Slightly higher in this thread you spout off complaining about pedantry, and here you are, being even more pedantic?

[–] TheGrandNagus@lemmy.world 0 points 2 months ago (1 children)

What a dumb comment.

All of that adds up when you have thousands or tens of thousands of images. The compression used by JPEG-XL is very, very good. As is the decoding/encoding performance, both in single core and in multi-core applications.

It's royalty free. Supports animation. Supports transparency. Supports layers. Supports HDR. Supports a bit depth of 32 compared to, what, 8?

JPEG-XL is what we should be striving for.

[–] redisdead@lemmy.world 0 points 2 months ago (1 children)

Shut up nerd, everyone has a computer in their pockets with enough processing power and ram to compute these media heavy websites you're talking about.

[–] TheGrandNagus@lemmy.world 0 points 2 months ago* (last edited 2 months ago) (2 children)

shut up nerd

He said, on Lemmy. On the Technology community. On a submission about image formats.

If nerdiness, or discussion about image formats or other tech bothers you, why are you even here?

Moving on from that...

There's storage improvements. There's server side considerations for storage, processing, and energy efficiency. There's poor mobile data connections to contend with.

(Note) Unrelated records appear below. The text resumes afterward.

(** The pass [P] runs on a heap that agrees with [hp0] on ids and
    positions, and of the pairs of the population [pop] it has so far met
    exactly those that [seen] holds of. *)
Definition processedIs (hp0 : Heap) (pop : list ref) (seen : ref -> ref -> Prop)
    (P : SparkSystem.Pass) : Prop :=
  heapRel unmoved hp0 (SparkSystem.p_heap P)
  /\ forall p q, p ∈ pop -> q ∈ pop -> p ≠ q ->
       (SparkSystem.getConnectionKey (hp0 p) (hp0 q) ∈ SparkSystem.processed P
        <-> seen p q).

(** ** Further notions: colours, network, grid *)

(** The weights a network built by the constructor reads are in range. *)
Definition weightsOk (net : TinyNN.t) : Prop :=
  length (TinyNN.w1 net) = 4%nat
  /\ Forall (fun row => length row = 6%nat
                        /\ Forall (fun v => Rabs v <= sqrt (2 / 10)) row)
            (TinyNN.w1 net)
  /\ length (TinyNN.b1 net) = 6%nat
  /\ Forall (fun v => Rabs v <= 5 / 100) (TinyNN.b1 net)
  /\ length (TinyNN.w2 net) = 6%nat
  /\ Forall (fun v => Rabs v <= sqrt (2 / 7)) (TinyNN.w2 net)
  /\ Rabs (TinyNN.b2 net) <= 5 / 100.

(** ** Further notions: sparks *)



(** ** Further notions: flow particles *)

(** A flow particle as kept by a frame: under way, with the alpha of its
    progress. *)
Definition flowOk (p : FlowParticle.t) : Prop :=
  0 <= FlowParticle.t_ p < 1
  /\ FlowParticle.alpha p = 8 / 10 * (1 - FlowParticle.t_ p).

(** ** Further notions: the ledger *)

(** Every entry of the ledger [conns] joins two distinct sparks of the
    population [pop], is stored under the key of their ids, and has a
    strength in [0, 1]. *)
Definition ledgerOk (hp : Heap) (pop : list ref)
    (conns : gmap SparkSystem.Key SparkSystem.Conn) : Prop :=
  forall k c, conns !! k = Some c ->
    SparkSystem.a c ∈ pop /\ SparkSystem.b c ∈ pop
    /\ SparkSystem.a c ≠ SparkSystem.b c
    /\ k = SparkSystem.getConnectionKey (hp (SparkSystem.a c)) (hp (SparkSystem.b c))
    /\ 0 <= SparkSystem.strength c <= 1.

(** ** Further notions: what is drawn *)

(** The ring alpha and the colour of a spark are in range. *)
Definition visualOk (s : Spark.t) : Prop :=
  0 <= Spark.ringAlpha s <= 1 / 2 /\ colorOk (Spark.color s).

(** A write that keeps them in range. *)
Definition keepsVisualOk (s s' : Spark.t) : Prop := visualOk s -> visualOk s'.

(** The sparks of the population and the flow particles of a system are
    in range. *)
Definition drawable (st : SparkSystem.t) : Prop :=
  (forall r, r ∈ SparkSystem.sparks st -> visualOk (SparkSystem.heap st r))
  /\ Forall (fun p => colorOk (FlowParticle.color p)) (SparkSystem.flowParticles st).

(** ** Further notions: what the interaction pass writes *)

(** [s'] is [s] up to the fields [energy], [color] and [ringAlpha]. *)
Definition interactionKeeps (s s' : Spark.t) : Prop :=
  unmoved s s'
  /\ Spark.vx s' = Spark.vx s /\ Spark.vy s' = Spark.vy s
  /\ Spark.baseRadius s' = Spark.baseRadius s
  /\ Spark.seedFeature s' = Spark.seedFeature s
  /\ Spark.fade s' = Spark.fade s.

(** The energy of the sparks at the addresses [l], summed. *)
Definition totalEnergy (hp : Heap) (l : list ref) : R :=
  foldr (fun r acc => Spark.energy (hp r) + acc) 0 l.

(** * Properties *)

(** ** Utility functions *)

Lemma clamp_range (v lo hi : R) : lo <= hi -> lo <= clamp v lo hi <= hi.
Proof.
  intros Hle. unfold clamp.
  split; [apply Rmax_l|].
  apply Rmax_lub; [exact Hle | apply Rmin_l].
Qed.
Definition resolveDependency (dependency : Token) (name : string)
  : M This value :=
  b <- initialized ;;
  if negb b then throw (NotInitialized name)
  else
    let dependencyKey := token_key dependency in
    providerKeys <- (fun s => (Returns (read_providerKeys s), s)) ;;
    if negb (includes providerKeys dependencyKey)
    then throw (UnresolvedKey dependencyKey)
    else call_dependencies "resolve" (DependencyContainer.resolve dependencyKey).

(** The decorator [serviceModule({providers})(target)]. *)
Definition serviceModule (providers : list ClassProvider) (target : string)
  : M This unit :=
  set_providers providers target.

End ServiceModule.

Module ExpressServiceModule.

(** [static get expressRouter()] *)
Definition expressRouter (name : string) : M This value :=
  b <- ServiceModule.initialized ;;
  if negb b then throw (ServiceModule.NotInitialized name)
  else fun s => (Returns (read_expressRouter s), s).

(** The decorator [expressServiceModule({expressRouter, providers})(target)]. *)
Definition expressServiceModule (router : value)
    (providers : list ClassProvider) (target : string) : M This unit :=
  write_expressRouter router ;;
  ServiceModule.serviceModule providers target.

End ExpressServiceModule.

(** ** Programs: calls on the class objects of one program *)

(** A class object, named by its [extends] path: [[]] is [ServiceModule]
    itself and [n :: p] is the class declared as [class n extends p], so
    [["Api"; "Base"]] is [class Api extends Base] with
    [class Base extends ServiceModule]. *)
Definition Class := list string.

(** [this.name] *)
Definition class_name (c : Class) : string :=
  match c with
  | [] => "ServiceModule"
  | n :: _ => n
  end.

Fixpoint Class_eqb (a b : Class) : bool :=
  match a, b with
  | [], [] => true
  | x :: a', y :: b' => String.eqb x y && Class_eqb a' b'
  | _, _ => false
  end.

There's better compression (I'm guessing you don't like artefacts all over images, or other oddities stemming from bad compression?)

There's still HDR support. There's still the support for animations. There's still support for transparency. There's still support for layers.

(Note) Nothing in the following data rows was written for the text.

(** *** WebSocket upgrades *)

Lemma lastByte_app (a b : string) : b <> EmptyString -> lastByte (a +:+ b) = lastByte b.
Proof.
  intros Hb. induction a as [|c a IH]; [reflexivity|].
  rewrite str_app_cons. cbn [lastByte]. rewrite IH.
  destruct (a +:+ b) eqn:E; [|reflexivity].
  destruct a; [|discriminate]. now rewrite str_app_nil_l in E.
Qed.

(** The JSON artifact of a record file and the log of a WebSocket session
    never share a path. *)
Lemma json_path_not_log_path (dir name name' : string) :
  Join dir (name +:+ ".json") <> Join dir (name' +:+ ".websocket.log").
Proof.
  unfold Join. intros E. apply (f_equal lastByte) in E.
  rewrite <- !str_app_assoc in E.
  rewrite (lastByte_app _ ".json"), (lastByte_app _ ".websocket.log") in E by discriminate.
  discriminate.
Qed.

(** C9: a WebSocket upgrade request appends no interaction to any JSON record
    file (every JSON artifact on disk after it was there before it, with the
    same content), does not move [prevRequestSHA] and does not mark its file
    name as seen.  So when the name was not seen before the upgrade, a later
    request that is no upgrade, has the same file name, and is proxied and
    recorded, is the first of a new file: its previous request is reset to
    [HeadSHA] and the artifact written holds that one interaction. *)
Theorem websocket_upgrade_records_nothing `{StoreAPI} `{RegexpAPI}
    (r : RecordingHTTPSProxy) (fs : Disk) (w : ResponseWriter) (req : Http.Request)
    (env : Env) :
  Path req <> Health (config r) ->
  Get (ReqHeader req) "Upgrade" = "websocket" ->
  let o := handleRequest r fs w req env in
  prevRequestSHA (proxy o) = prevRequestSHA r /\
  seenFiles (proxy o) = seenFiles r /\
  (forall name, disk o !! Join (recordingDir r) (name +:+ ".json")
                = fs !! Join (recordingDir r) (name +:+ ".json")) /\
  (forall path rf, disk o !! path = Some (JSONFile rf) -> fs !! path = Some (JSONFile rf)) /\
  (forall q fileName, redactRequest r req = Ok q -> GetRecordingFileName q = Ok fileName ->
     seenFiles r !! fileName = None ->
     forall w2 w2' req2 env2 q2 resp2 body2 rr,
       Path req2 <> Health (config r) ->
       Get (ReqHeader req2) "Upgrade" <> "websocket" ->
       redactRequest (proxy o) req2 = Ok q2 ->
       GetRecordingFileName q2 = Ok fileName ->
       proxyRequest (proxy o) w2 req2 env2 = (w2', Done (Ok (resp2, body2))) ->
       NewRecordedResponse resp2 body2 = Ok rr ->
       OpenFileError env2 (Join (recordingDir r) (fileName +:+ ".json")) = None ->
       (forall rf, MarshalIndentError env2 rf = None) ->
       WriteStringError env2 = None ->
       let first := setPreviousRequest q2 HeadSHA in
       PreviousRequest first = HeadSHA /\
       disk (handleRequest (proxy o) (disk o) w2 req2 env2)
         !! Join (recordingDir r) (fileName +:+ ".json")
       = Some (JSONFile {| RecordID := fileName;
                           Interactions := [{| IRequest := first; ShaSum := ComputeSum first;
                                               IResponse := rr |}] |})).
Proof.
  intros Hpath Hup o.
  assert (Hcases : proxy o = r /\
            (disk o = fs \/ exists fileName bytes,
               disk o = <[Join (recordingDir r) (fileName +:+ ".websocket.log")
                          := LogFile bytes]> fs)).
  { subst o. unfold handleRequest.
    destruct (decide (Path req = Health (config r))); [contradiction|].
    destruct (redactRequest r req) as [q|err]; [|split; [reflexivity | now left]].
    destruct (GetRecordingFileName q) as [fileName|err]; [|split; [reflexivity | now left]].
    destruct (decide (Get (ReqHeader req) "Upgrade" = "websocket")); [|contradiction].
    destruct (proxyWebsocket_frame r fs w
                (["Recording request: " +:+ Method req +:+ " " +:+ URLString req +:+ LF]
                 ++ ["Upgrading connection to websocket..." +:+ LF]) req fileName env)
      as [Hproxy [Hd|[bytes Hd]]]; (split; [exact Hproxy|]); [now left | right; eauto]. }
  destruct Hcases as [Hproxy Hdisk].
  assert (Hjson : forall name, disk o !! Join (recordingDir r) (name +:+ ".json")
                               = fs !! Join (recordingDir r) (name +:+ ".json")).
  { intros name. destruct Hdisk as [->|(f & bytes & ->)]; [reflexivity|].
    apply lookup_insert_ne. intros E. symmetry in E. revert E. apply json_path_not_log_path. }
  rewrite Hproxy. split; [reflexivity|]. split; [reflexivity|]. split; [exact Hjson|]. split.
  - intros path rf Hlook. destruct Hdisk as [Hd|(f & bytes & Hd)]; rewrite Hd in Hlook;
      [exact Hlook|].
    destruct (decide (Join (recordingDir r) (f +:+ ".websocket.log") = path)) as [<-|Hne].
    + rewrite lookup_insert_eq in Hlook. discriminate.
    + now rewrite lookup_insert_ne in Hlook.
  - intros q fileName Hq Hf Hnew w2 w2' req2 env2 q2 resp2 body2 rr
           Hpath2 Hup2 Hq2 Hf2 Hp2 Hrr Ho Hm Hw first.
    split; [reflexivity|].
    assert (Hchained : chained r fileName q2 = first).
    { unfold chained. now rewrite Hnew. }
    pose proof (recordResponse_success r (disk o) first resp2 fileName (ComputeSum first)
                  body2 env2 rr Hrr Ho Hm Hw) as Hr.
    rewrite <- Hchained in Hr at 1 2.
    destruct (handleRequest_recorded r _ (disk o) _ w2 w2' req2 env2 q2 fileName body2 resp2 _
                Hpath2 Hup2 Hq2 Hf2 Hp2 Hr) as (Hd & _).
    rewrite Hd, lookup_insert_eq. unfold entryOf. rewrite Hnew. reflexivity.
Qed.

Imagine being upset about the prospect of their being a vastly better image standard. Are you that desperate to be contrarian? Are you that desperate for attention?

[–] lefaucet@slrpnk.net 0 points 2 months ago (1 children)

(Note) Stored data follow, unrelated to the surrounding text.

Lemma compute_mapping_transform_default_weights_witness :
  @compute_mapping_transform Reference.carriers Reference.numerics
    (Some Reference.model) Reference.unwarped (Reference.warped (frac 3 2)) 2 (frac 3 2)
    (Some [("utt1"%string, [1; 1]); ("utt2"%string, [1; 1])])
  = @compute_mapping_transform Reference.carriers Reference.numerics
      (Some Reference.model) Reference.unwarped (Reference.warped (frac 3 2)) 2 (frac 3 2)
      None.
Proof.
  apply (@compute_mapping_transform_default_weights Reference.carriers Reference.numerics).
  repeat constructor.
Defined.

(** ** Frames of weight zero *)

Lemma zip_with_kept {A B} (f : A -> B -> A) (l : list A) (k : list B) :
  (length l <= length k)%nat -> Forall (fun a => forall b, f a b = a) l ->
  zip_with f l k = l.
Proof.
  intros Hlen Hall. revert k Hlen.
  induction Hall as [|a l Ha _ IH]; intros [|b k] Hlen; simpl in *;
    try reflexivity; try lia.
  rewrite Ha, IH by lia. reflexivity.
Qed.

Lemma zip_with_bounded {A B} (P : A -> Prop) (f : A -> B -> A) (l : list A) (k : list B) :
  (forall a b, P a -> P (f a b)) -> Forall P l -> Forall P (zip_with f l k).
Proof.
  intros Hf Hall. revert k.
  induction Hall as [|a l Ha _ IH]; intros [|b k]; simpl; constructor; auto.
Qed.

Lemma length_zip_with_le {A B} (f : A -> B -> A) (l : list A) (k : list B) :
  (length (zip_with f l k) <= length l)%nat.
Proof. rewrite length_zip_with. lia. Qed.

Lemma accs_bounded_init (dim : nat) : accs_bounded dim (mapping_accs_init dim).
Proof.
  unfold accs_bounded, mapping_accs_init, Matrix, Vector. simpl.
  rewrite !length_replicate.
  repeat split; try lia; apply Forall_replicate; rewrite length_replicate; lia.
Qed.

Lemma accs_bounded_frame (dim : nat) (weight : Qc) (x_row y_row : vec) (a : mapping_accs) :
  accs_bounded dim a -> accs_bounded dim (accumulate_frame dim weight x_row y_row a).
Proof.
  unfold accs_bounded, accumulate_frame, sp_add_vec2_, mat_add_vec_vec_, add_vec_,
    add_vec2_, add_vec_vec_. simpl.
  intros (HQ & HQr & Hl & Hlr & Hc & Hs & Hx & Hd).
  repeat split.
  - etransitivity; [apply length_zip_with_le | exact HQ].
  - apply zip_with_bounded; [|exact HQr].
    intros row ai Hrow. etransitivity; [apply length_zip_with_le | exact Hrow].
  - etransitivity; [apply length_zip_with_le | exact Hl].
  - apply zip_with_bounded; [|exact Hlr].
    intros row ai Hrow. etransitivity; [apply length_zip_with_le | exact Hrow].
  - etransitivity; [apply length_zip_with_le | exact Hc].
  - etransitivity; [apply length_zip_with_le | exact Hs].
  - etransitivity; [apply length_zip_with_le | exact Hx].
  - etransitivity; [apply length_zip_with_le|].
    etransitivity; [apply length_zip_with_le|].
    etransitivity; [apply length_zip_with_le | exact Hd].
Qed.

You are totally right AND He's making a valid point with his sarcastic joke of "shut up, nerd!"

"Nobody cares" means companies dont want to spend money to incorporate it if there's no demand from consumers.

Most consumers have no idea what a jpeg even is.

It won't be until Apple or someone brands it as an iPeg and claims you have a smol pp if your device doesn't have it that folks will notice.

Im reminded of telling folks about shoutcasts and nobody cared. Then apple comes out with podcasts and everyone was suddenly excited about 8 year old streaming tech

[–] FooBarrington@lemmy.world 0 points 2 months ago

Yet for some reason, browsers started supporting other formats like WebP, even though even fewer consumers wanted them. This makes complete sense when looking at it from the perspective "the companies try to save money and increase market share without caring about the consumer". How do you explain it from yours?

[–] redisdead@lemmy.world 0 points 2 months ago* (last edited 2 months ago) (1 children)

He said, on Lemmy. On the Technology community. On a submission about image formats.

I know my audience.

I'm not upset there's a new better stronger faster harder standard, I'm just telling you why nobody cares about your jpeg2000 v2

[–] TheGrandNagus@lemmy.world 0 points 2 months ago

Whatever you say. After all, you must be right. You're a contrarian on the internet. You're not like the other girls.

[–] ayyy@sh.itjust.works 0 points 2 months ago

“I’m very small minded and am not important or smart enough to have ever worked on a large-scale project in my life, but I will assume my lack of experience has earned me a sense of authority” -Redisdead

[–] Takios@discuss.tchncs.de 0 points 2 months ago

That 0.18mb accumulates quickly on the server's side if you have 10000 people trying to access that image at the same time. And there are millions it not billions of images on the net. Just because we have the resources doesn't mean we should squander them..that's how you end up with chat apps taking multiple gigabytes of RAM.

[–] AdrianTheFrog@lemmy.world 0 points 2 months ago (1 children)

Check how large your photos library is on your computer. Now wouldn't it be nice if it was 40% smaller?

[–] redisdead@lemmy.world 0 points 2 months ago

I have several TBs of storage. I don't remember the last time I paid attention to it.

I don't even use jpeg for it. I have all the raw pics from my DSLR and lossless PNGs for stuff I edited.

It's quite literally a non issue. Storage is cheap af.